600 Capitol Way North, Olympia, WA 98501-1091
Archived documents do not reflect current WDFW regulations or policy and may contain factual inaccuracies.
January 18, 2005
Contact: Bob Gibbons, (360) 902-2329
Bob Leland, (360) 902-2817
WDFW reminds anglers of retention rules for wild steelhead on Olympic Peninsula
OLYMPIA - With wild, winter-run steelhead now returning to Northwest rivers and streams, the Washington Department of Fish and Wildlife (WDFW) is reminding anglers about fishing rules now in effect on the Olympic Peninsula.
Under a measure approved by the Washington Fish and Wildlife Commission in September, anglers may retain one wild steelhead per season if it is caught in designated waters of 12 state rivers - 11 of which are on the Peninsula.
The Commission's action applies to winter-run steelhead caught in designated sections of the Bogachiel, Calawah, Clearwater, Dickey, Goodman, Hoh, Hoko, Pysht, Quillayute, Quinault and Sol Duc rivers. It also applies to wild, summer-run steelhead on the Green River in King County, although that fishery closed for the season Nov. 30.
Wild steelhead caught in all other rivers in Washington must be released.

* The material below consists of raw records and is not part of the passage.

Lemma append_entry_next e n :
  log_ordered (nd_log n) -> (last_index n < entry_index e)%N -> nd_log (append_entry e n) = nd_log n ++ [e].
Proof.
  intros Ho Hl. destruct (append_entry_log e n Ho) as [(_ & x & Hx & Hi & _)|[[H _]|(p & x & Hx & Hi & _)]]; [|done|].
  - pose proof (last_index_bound n x Ho Hx). lia.
  - pose proof (last_index_bound n x Ho ltac:(by eapply list_elem_of_lookup_2)). lia.
Qed.

(** How a node comes out of its turn: what it stored, how far it matches, and what
    does not change. *)
Record after_turn (e : LogEntry) (stored : list LogEntry) (n n' : Node) : Prop := mk_after_turn {
  at_log : nd_log n' = nd_log n ++ stored;
  at_match : (match_index n' <= N.max (match_index n) (entry_index e))%N;
  at_holds : stored = [e] -> nd_replica_role n <> Witness -> (entry_index e <= match_index n')%N;
  at_snapshot : nd_installed_snapshot n' = nd_installed_snapshot n;
  at_healthy : nd_healthy n = true -> nd_healthy n' = true
}.

Lemma after_turn_same e n : after_turn e [] n n.
Proof. split; [by rewrite app_nil_r|lia|done|done|done]. Qed.

Lemma after_turn_position e stored n n1 n2 :
  after_turn e stored n n1 -> same_position n1 n2 -> after_turn e stored n n2.
Proof. intros [A1 A2 A3 A4 A5] (B1 & B2 & _ & B4 & B5). split; [congruence|by rewrite B2|by rewrite B2|congruence|auto]. Qed.

Lemma append_entry_turn e n :
  log_ordered (nd_log n) -> (last_index n < entry_index e)%N -> after_turn e [e] n (append_entry e n).
Proof.
  intros Ho Hl. pose proof (append_entry_next e n Ho Hl) as Hlog. pose proof (append_entry_cursors e n) as Hc.
  assert (last_index (append_entry e n) = entry_index e) as Hi by (unfold last_index; by rewrite Hlog, last_snoc).
  assert (nd_installed_snapshot (append_entry e n) = nd_installed_snapshot n /\ nd_replica_role (append_entry e n) = nd_replica_role n
    /\ nd_witness_ack_index (append_entry e n) = nd_witness_ack_index n /\ nd_healthy (append_entry e n) = nd_healthy n)
    as (Hs & Hr & Hw & Hh) by (rewrite Hc; done).
  split; [done| | |done|congruence].
  - unfold match_index. rewrite Hr, Hw, Hs. case_bool_decide; [lia|]. cbn zeta. unfold last_index in Hi. rewrite Hi. lia.
  - intros _ Hwi. rewrite match_index_data by (by rewrite Hr). lia.
Qed.

Lemma append_witness_turn e (m : bool) n :
  nd_replica_role n = Witness -> log_ordered (nd_log n) -> (last_index n < entry_index e)%N ->
  after_turn e [mkLogEntry (log_id e) (if m then payload e else []) false] n (append_witness_entry e m n).
Proof.
  intros Hw Ho Hl. unfold append_witness_entry, acknowledge_witness_index. rewrite bool_decide_eq_true_2 by done. cbn zeta.
  set (s := mkLogEntry _ _ _). set (n1 := n <| nd_witness_ack_index ::= N.max (entry_index e) |>).
  destruct (append_entry_turn s n1 Ho Hl) as [H1 H2 _ H4 H5]. split; [exact H1| |done|exact H4|exact H5].
  assert (match_index n1 = N.max (entry_index e) (match_index n)) as Hm
    by (unfold match_index; cbn; by rewrite !bool_decide_eq_true_2).
  change (entry_index s) with (entry_index e) in H2. lia.
Qed.

Lemma offer_entry_effect l k e m n c :
  level l e c k n -> k <> l -> nd_healthy n = true -> is_Some (rc_peer_pipelines c !! k) ->
  let '(r, n') := offer_entry e m n in
  resp_success r = true /\ resp_require_snapshot r = None /\ (resp_term r <= rc_current_term c)%N
  /\ after_turn e (received l k n true e m) n n'.
Proof.
  intros [Ho Hl _ Hm Ht] Hk Hh Hp. pose proof (offer_entry_step e m n) as [_ Hb]. unfold offer_entry in *.
  rewrite (Hm Hk Hh Hp), N.eqb_refl in *. cbn [snd] in Hb. cbn. split_and!; [done|done| |].
  { unfold ballot in Hb. injection Hb as Hb _. rewrite Hb. done. }
  unfold received. rewrite (proj2 (N.eqb_neq k l) Hk), Hh. cbn [andb].
  destruct (can_serve_data (nd_replica_role n)) eqn:Hd; [by apply append_entry_turn|].
  assert (nd_replica_role n = Witness) as Hw by (by destruct (nd_replica_role n)). rewrite bool_decide_eq_true_2 by done.
  by apply append_witness_turn.
Qed.

(** The follower's turn: only its node and pipeline change. *)
Lemma offer_to_effect l id e m n c :
  rc_nodes c !! id = Some n -> level l e c id n -> id <> l ->
  exists o c1, offer_to id e m n c = (Ok o, c1)
  /\ (forall k, k <> id -> rc_nodes c1 !! k = rc_nodes c !! k /\ rc_peer_pipelines c1 !! k = rc_peer_pipelines c !! k)
  /\ rc_current_term c1 = rc_current_term c /\ rc_leader_transfer c1 = rc_leader_transfer c
  /\ rc_leader_id c1 = rc_leader_id c
  /\ (exists n', rc_nodes c1 !! id = Some n'
      /\ after_turn e (received l id n (bool_decide (is_Some (rc_peer_pipelines c !! id))) e m) n n')
  /\ forall r, o = Some r ->
       resp_success r = true /\ resp_require_snapshot r = None /\ (resp_term r <= rc_current_term c)%N.
Proof.
  intros Hn Hlv Hne. unfold offer_to, pipeline_op. destruct (rc_peer_pipelines c !! id) as [p|] eqn:Hp.
  2: { eexists _, _. split_and!; [done|done|done|done|done| |done]. exists n. split; [done|]. unfold received.
       rewrite (proj2 (N.eqb_neq id l) Hne), andb_false_r. apply after_turn_same. }
  pose proof (lv_room _ _ _ _ _ Hlv Hne p Hp) as Hroom.
  destruct (queue_append e p) as [[u|x] p1]; [|done]. clear Hroom.
  rewrite bool_decide_eq_true_2 by (by eexists). destruct (nd_healthy n) eqn:Hh.
  - pose proof (offer_entry_effect l id e m n c Hlv Hne Hh ltac:(by rewrite Hp; eexists)) as Ho.
    destruct (offer_entry e m n) as [r n']. destruct Ho as (H1 & H2 & H3 & H4). eexists _, _. split_and!; [done| |done|done|done| |].
    + intros k Hk. cbn. by rewrite !lookup_insert_ne.
    + exists n'. cbn. by rewrite lookup_insert_eq.
    + by intros r' [= <-].
  - eexists _, _. split_and!; [done| |done|done|done| |done].
    + intros k Hk. cbn. by rewrite lookup_insert_ne.
    + exists n. split; [done|]. unfold received. rewrite (proj2 (N.eqb_neq id l) Hne), Hh. cbn. apply after_turn_same.
Qed.

(** One node has taken its turn, the others have not changed. *)
Definition took_turn (l : NodeId) (e : LogEntry) (m : bool) (id : NodeId) (c c' : RaftCluster) : Prop :=
  (forall k, k <> id -> rc_nodes c' !! k = rc_nodes c !! k /\ rc_peer_pipelines c' !! k = rc_peer_pipelines c !! k)
  /\ rc_current_term c' = rc_current_term c /\ rc_leader_transfer c' = rc_leader_transfer c
  /\ rc_leader_id c' = rc_leader_id c
  /\ forall n, rc_nodes c !! id = Some n -> exists n', rc_nodes c' !! id = Some n'
       /\ after_turn e (received l id n (bool_decide (is_Some (rc_peer_pipelines c !! id))) e m) n n'.

Lemma took_turn_local l e m id c c1 c2 : took_turn l e m id c c1 -> local id c1 c2 -> took_turn l e m id c c2.
Proof.
  intros (A1 & A2 & A3 & A4 & A5) ((B1 & B2) & B3 & B4 & B5 & B6). split_and!; [|congruence|congruence|congruence|].
  - intros k Hk. rewrite B1, B3 by done. by apply A1.
  - intros n Hn. destruct (A5 n Hn) as (n1 & H1 & L1). destruct (B2 n1 H1) as (n2 & H2 & L2).
    exists n2. split; [done|]. by eapply after_turn_position.
Qed.

Lemma replicate_one l e m b id rest c n :
  active_leader_transfer c = None -> rc_nodes c !! id = Some n -> level l e c id n ->
  exists c', replicate_entry l e m b (id :: rest) c = replicate_entry l e m b rest c' /\ took_turn l e m id c c'.
Proof.
  intros Ha Hn Hlv. cbn [replicate_entry]. cbn zeta. rewrite Hn. destruct (N.eqb_spec id l) as [->|Hne].
  { eexists. split; [reflexivity|]. split_and!; [|done|done|done|].
    - intros k Hk. cbn. by rewrite lookup_alter_ne.
    - intros n0 Hn0. rewrite Hn in Hn0. injection Hn0 as <-. exists (append_entry e n). cbn. rewrite lookup_alter_eq, Hn.
      split; [done|]. unfold received. rewrite N.eqb_refl. apply append_entry_turn; apply Hlv. }
  destruct (offer_to_effect l id e m n c Hn Hlv Hne) as (o & c1 & Ho & Hk & Ht & Hlt & Hld & Hnode & Hr).
  unfold mbind, ST_bind. rewrite Ho.
  assert (took_turn l e m id c c1) as H1.
  { split_and!; [done|done|done|done|]. intros n0 Hn0. rewrite Hn in Hn0. by injection Hn0 as <-. }
  destruct o as [r|]; [|by exists c1]. destruct (Hr r eq_refl) as (Hs & Hq & Hrt).
  set (c2 := if b then record_leader_lease_confirmation_inner id false c1 else c1).
  assert (local id c1 c2) as H2 by (subst c2; destruct b; [apply record_confirmation_local|reflexivity]).
  exists (snd (handle_append_entries_response_inner l id r false false c2)). split.
  { subst c2. rewrite Hs. cbn [andb]. by destruct b. }
  eapply took_turn_local; [eapply took_turn_local; [exact H1|exact H2]|].
  destruct H2 as (_ & _ & Ht2 & Hlt2 & _). apply success_response_local; [done|lia|done|].
  unfold active_leader_transfer in *. by rewrite Hlt2, Hlt.
Qed.
(* ===== verification/Votes.v ===== *)
(** * The candidate's side of an election

    Models how a candidate of [RaftCluster] counts the answers to its pre-vote
    and vote requests ([src/facade/cluster_runtime.rs]):
    [handle_vote_response_inner] with [record_vote_response],
    [start_vote_after_pre_vote_quorum] and [become_leader_current_term], which
    takes office in the term the votes were cast in and proposes a no-op.

    The theorems: without a quorum of recorded grants nobody takes office; in a run of
    votes, campaigns and answers to one candidate, two quorums of votes in one term are
    for the same candidate as long as the answers counted are answers of that term and
    run; terms and cursors never go back. Concrete runs show grants of an earlier term
    being counted, what that does to election safety, and a vote started in a term
    that was already used. *)

From stdpp Require Import base strings pretty numbers sorting gmap fin_maps sets list.
From S2P Require Import Prelude Types Slice Membership Node Config Pipeline Cluster Election Append GroupInv Replication ReplicationSafety Steady.

(** Why a node cannot stand, if it cannot; the two callers name the office. *)
Definition office_refusal (candidate_id : NodeId) (office : string) (c : RaftCluster) : option RaftError :=
  match rc_nodes c !! candidate_id with
  | None => Some (NodeNotFound candidate_id)
  | Some candidate =>
      if negb (can_be_leader (nd_replica_role candidate)) then
        Some (InvalidRequest ("node " ++s pretty candidate_id ++s " cannot become " ++s office))
      else if negb (nd_healthy candidate) then
        Some (InvalidRequest ("node " ++s pretty candidate_id ++s " is not healthy"))
      else None
  end.

(** What both offices clear. *)
Definition enter_office (candidate_id : NodeId) (office : StateRole) (c : RaftCluster) : RaftCluster :=
  let c := clear_election_responses c in
  let c := clear_reorder_queues c in
  let c := reset_leader_lease_epoch c in
  let c := invalidate_follower_lease c in
  record_election candidate_id office c.

(** The state change of a candidate that takes office in the current term, up to
    the no-op. *)
Definition lead_current_term (candidate_id : NodeId) (c : RaftCluster) : RaftCluster :=
  let c := c <| rc_leader_id := Some candidate_id |>
             <| rc_last_index_before_current_term := rc_last_log_index c |> in
  reset_replication_pipelines_for_leader candidate_id (enter_office candidate_id Leader c).

Definition become_leader_current_term (candidate_id : NodeId) : Cluster unit := fun c =>
  match office_refusal candidate_id "leader" c with
  | Some e => (Err e, c)
  | None =>
      let c := lead_current_term candidate_id c in
      if rc_running c && (0 <? rc_last_index_before_current_term c)%N
      then (_ ← propose noop_payload; mret tt) c
      else (Ok tt, c)
  end.

(** The state change of a candidate that starts a vote in the next term. *)
Definition stand_in_next_term (candidate_id : NodeId) (c : RaftCluster) : RaftCluster :=
  let c := c <| rc_current_term ::= (fun t => t +s 1) |>
             <| rc_leader_id := None |>
             <| rc_last_index_before_current_term := rc_last_log_index c |> in
  enter_office candidate_id Candidate c.

Definition start_vote_after_pre_vote_quorum (candidate_id : NodeId) : Cluster unit := fun c =>
  match office_refusal candidate_id "candidate" c with
  | Some e => (Err e, c)
  | None =>
      let c := stand_in_next_term candidate_id c in
      (Ok tt, c <| rc_vote_responses ::= <[candidate_id := true]> |>)
  end.

(** [entry(local).or_insert(true)] and [insert(peer, granted)]. *)
Definition note_response (local_node_id peer_id : NodeId) (granted : bool) (votes : gmap N bool) : gmap N bool :=
  let votes := match votes !! local_node_id with
               | Some _ => votes
               | None => <[local_node_id := true]> votes
               end in
  <[peer_id := granted]> votes.

Definition count_response (local_node_id peer_id : NodeId) (granted pre_vote : bool) (c : RaftCluster) : RaftCluster :=
  let c := discard_election_responses_from_an_earlier_term c in
  if pre_vote
  then c <| rc_pre_vote_responses ::= note_response local_node_id peer_id granted |>
  else c <| rc_vote_responses ::= note_response local_node_id peer_id granted |>.

Definition responses (pre_vote : bool) (c : RaftCluster) : gmap N bool :=
  if pre_vote then rc_pre_vote_responses c else rc_vote_responses c.

(** The ids that granted, in key order, and the number of refusals. *)
Definition granted_ids (votes : gmap N bool) : list NodeId :=
  (filter (fun entry : N * bool => entry.2 = true) (bt_entries votes)).*1.
Definition rejections (votes : gmap N bool) : nat :=
  length (filter (fun granted => granted = false) (bt_values votes)).

Definition grant_quorum (votes : gmap N bool) (c : RaftCluster) : bool :=
  quorum_reached_with_witness_policy (membership c) (granted_ids votes) (rc_ignore_witness c).

(** So many refusals that the rest cannot make a quorum. *)
Definition election_lost (votes : gmap N bool) (c : RaftCluster) : bool :=
  let membership := membership c in
  let participants := (length (m_voters membership) + length (m_witnesses membership))%nat in
  (participants - quorum_size_with_witness_policy membership (rc_ignore_witness c) <? rejections votes)%nat.

Definition give_up_election (local_node_id : NodeId) (c : RaftCluster) : RaftCluster :=
  let c := c <| rc_leader_id := None |> in
  let c := invalidate_follower_lease c in
  let c := invalidate_leader_lease c in
  let c := clear_election_responses c in
  on_node local_node_id (fun node => node <| nd_raft_role := Follower |>) c.

Definition record_vote_response (local_node_id peer_id : NodeId) (granted pre_vote : bool)
    : Cluster unit := fun c =>
  match rc_nodes c !! peer_id with
  | None => (Err (NodeNotFound peer_id), c)
  | Some peer =>
      if negb (participates_in_quorum (nd_replica_role peer))
         || (rc_ignore_witness c && bool_decide (nd_replica_role peer = Witness))
      then (Ok tt, c)
      else
        let c := count_response local_node_id peer_id granted pre_vote c in
        let votes := responses pre_vote c in
        if grant_quorum votes c then
          if pre_vote then start_vote_after_pre_vote_quorum local_node_id c
          else become_leader_current_term local_node_id c
        else if election_lost votes c then (Ok tt, give_up_election local_node_id c)
        else (Ok tt, c)
  end.

(** The answer of a node in a later term ends the candidacy. *)
Definition follow_higher_term (term : Term) (c : RaftCluster) : RaftCluster :=
  let c := c <| rc_current_term := term |> <| rc_leader_id := None |> in
  let c := clear_reorder_queues c in
  let c := invalidate_follower_lease c in
  let c := invalidate_leader_lease c in
  let c := clear_election_responses c in
  on_nodes (fun node =>
    node <| nd_hard_state ::= (fun h => h <| hs_current_term := term |> <| hs_voted_for := None |>) |>
         <| nd_raft_role := passive_role node |>) c.

Definition handle_vote_response_inner (local_node_id : NodeId) (peer_id : option NodeId)
    (response : VoteResponse) (pre_vote : bool) : Cluster unit := fun c =>
  match rc_nodes c !! local_node_id with
  | None => (Err (NodeNotFound local_node_id), c)
  | Some _ =>
      let record granted :=
        match peer_id with
        | Some peer_id => record_vote_response local_node_id peer_id granted pre_vote c
        | None => (Ok tt, c)
        end in
      if (vresp_term response <=? rc_current_term c)%N then record (vresp_vote_granted response)
      else
        match (match peer_id with Some peer_id => peer_response_is_active peer_id c | None => Ok true end) with
        | Err e => (Err e, c)
        | Ok false => (Ok tt, c)
        | Ok true =>
            if pre_vote && vresp_vote_granted response then record true
            else (Ok tt, follow_higher_term (vresp_term response) c)
        end
  end.

Definition handle_vote_response (local_node_id : NodeId) (response : VoteResponse) (pre_vote : bool)
    : Cluster unit := handle_vote_response_inner local_node_id None response pre_vote.

Definition handle_vote_response_from (local_node_id peer_id : NodeId) (response : VoteResponse)
    (pre_vote : bool) : Cluster unit := handle_vote_response_inner local_node_id (Some peer_id) response pre_vote.

(** ** Terms and cursors *)

(** What every operation of the group keeps: no node is in a later term than the
    group, terms and cursors do not go back, no node leaves. *)
Definition ahead (c c' : RaftCluster) : Prop :=
  (terms_bounded c ->
   terms_bounded c' /\ (rc_current_term c <= rc_current_term c')%N
   /\ forall k b, ballots c !! k = Some b -> exists b', ballots c' !! k = Some b' /\ (b.1 <= b'.1)%N)
  /\ forall k n, rc_nodes c !! k = Some n -> exists n', rc_nodes c' !! k = Some n' /\ cursors_le n n'.

#[export] Instance ahead_preorder : PreOrder ahead.
Proof.
  split.
  - intros c. split; [intros Hc; split_and!; [done|lia|]; intros k b Hb; exists b; split; [done|lia]|].
    intros k n Hn. by exists n.
  - intros a b c [A1 A2] [B1 B2]. split.
    + intros Ha. destruct (A1 Ha) as (Hb & T1 & S1). destruct (B1 Hb) as (Hc & T2 & S2). split_and!; [done|lia|].
      intros k x Hx. destruct (S1 k x Hx) as (y & Hy & Hxy). destruct (S2 k y Hy) as (z & Hz & Hyz).
      exists z. split; [done|lia].
    + intros k n Hn. destruct (A2 k n Hn) as (n1 & H1 & P1). destruct (B2 k n1 H1) as (n2 & H2 & P2).
      exists n2. split; [done|by etrans].
Qed.

Lemma forward_ahead c c' : forward c c' -> ahead c c'.
Proof.
  intros [Hv Hn]. split; [|done]. intros Hc. destruct (Hv Hc) as (H1 & H2 & H3). split_and!; [done|done|].
  intros k b Hb. destruct (H3 k b Hb) as (b' & Hb' & [Hs|[Hs _]]); exists b'; (split; [done|lia]).
Qed.

Lemma sound_ahead c c' : sound c c' -> ahead c c'.
Proof. intros. by apply forward_ahead, sound_forward. Qed.

(** Every node moves to the group's term [t] with the same vote. *)
Lemma ahead_new_ballots v t c c' :
  (rc_current_term c <= t)%N -> rc_current_term c' = t -> ballots c' = (fun _ => (t, v)) <$> ballots c ->
  advances c c' -> ahead c c'.
Proof.
  intros Ht Ht' Hb [_ Ha]. split; [|done]. intros Hc. rewrite Ht'. split_and!; [|done|].
  - intros k b. rewrite Hb, Ht', lookup_fmap. intros (x & _ & ->)%fmap_Some. cbn. lia.
  - intros k b Hk. rewrite Hb, lookup_fmap, Hk. eexists. split; [done|]. specialize (Hc k b Hk). cbn in *. lia.
Qed.

(** Both offices: the ballots are the candidate's, in the group's term. *)
Lemma record_election_spec k office c c1 :
  rc_nodes c1 = rc_nodes c -> rc_current_term c1 = rc_current_term c -> fence c1 = fence c ->
  rc_leader_id c1 = rc_leader_id c ->
  ballots (record_election k office c1) = (fun _ => (rc_current_term c, Some k)) <$> ballots c
  /\ rc_current_term (record_election k office c1) = rc_current_term c
  /\ advances c (record_election k office c1) /\ rc_leader_id (record_election k office c1) = rc_leader_id c.
Proof.
  intros Hn Ht Hf Hl. rewrite record_election_ballots. unfold ballots. rewrite Hn, Ht.
  split_and!; [done|exact Ht| |exact Hl]. split; [exact Hf|].
  intros k0 n Hk. eexists. cbn. rewrite lookup_fmap, Hn, Hk. split; [reflexivity|]. unfold cursors_le. cbn. lia.
Qed.

Lemma enter_office_spec k office c :
  ballots (enter_office k office c) = (fun _ => (rc_current_term c, Some k)) <$> ballots c
  /\ rc_current_term (enter_office k office c) = rc_current_term c
  /\ advances c (enter_office k office c) /\ rc_leader_id (enter_office k office c) = rc_leader_id c.
Proof. apply record_election_spec; reflexivity. Qed.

Hatchery-reared steelhead - identified by a clipped adipose or ventral fin and a healed scar - may be retained under conditions described in WDFW's 2004-05 Fishing in Washington rule pamphlet. However, because the Commission's action on wild steelhead came after the pamphlet was printed, the new retention rule on the 12 designated rivers was not included in the pamphlet.
"The department publicized the new wild-steelhead retention rule at the time it was approved, but we're still getting questions from anglers," said Bob Gibbons, WDFW Inland/Anadromous Fish Manager. "It's important that people know the rules were modified by the Commission before going fishing for steelhead."
The 11 Olympic Peninsula rivers affected by the Commission's action in September are listed below, along with the areas and dates open to wild-steelhead retention:
- Bogachiel River - Mouth to Highway 101, Dec. 1-April 30
- Calawah River - Mouth to Highway 101, Dec. 1-April 30
- Clearwater River - Mouth to Snahapish River, Dec. 1-April 15
- Dickey River - Including all forks, Dec. 1-April 30
- Goodman Creek - All areas outside Olympic National Park, Dec. 1-Feb. 28
- Hoh River - Mouth to DNR Oxbow Campground Boat Launch, Dec. 1-April 15
- Hoko River - Mouth to upper Hoko Bridge, Dec. 1-March 15
- Pysht River - Entire river, Dec. 1-Feb. 28
- Quillayute River - Mouth to the confluence of the Sol Duc and Bogachiel rivers, outside of Olympic National Park, Dec. 1-April 30
- Quinault River - Upper river, from mouth at the upper end of Quinault Lake to the Olympic National Park boundary, Dec. 1-April 15
- Sol Duc River - Mouth to the concrete pump station at the Sol Duc Hatchery, Dec. 1-April 30
"Remember, the rule is one wild steelhead per season, not one wild steelhead per river," Gibbons said. "That includes any wild, summer-run steelhead caught on the Green River. Once you keep one wild steelhead, that's it for the rest of the season."
The current season runs from April 1, 2004 through March 31, 2005, consistent with state fishing and hunting licenses. Any wild steelhead caught after March 31 count toward next season's annual limit, Gibbons said.
In approving the new rule, the commission repealed a measure approved earlier last year imposing a two-year, statewide moratorium on retaining wild steelhead. Commission members decided that more study was needed before following through on the moratorium, and directed WDFW to update its comprehensive plan for managing steelhead throughout the state.
That plan, now being developed in conjunction with treaty tribes and other interested parties, is scheduled for completion in late 2006.
"The new one-fish annual limit on those designated rivers is more conservative than the annual five-fish limit in effect before the moratorium was enacted last spring," Gibbons said. "But it does give anglers a chance to catch - and keep - one wild steelhead per year while we develop a management plan for future fisheries."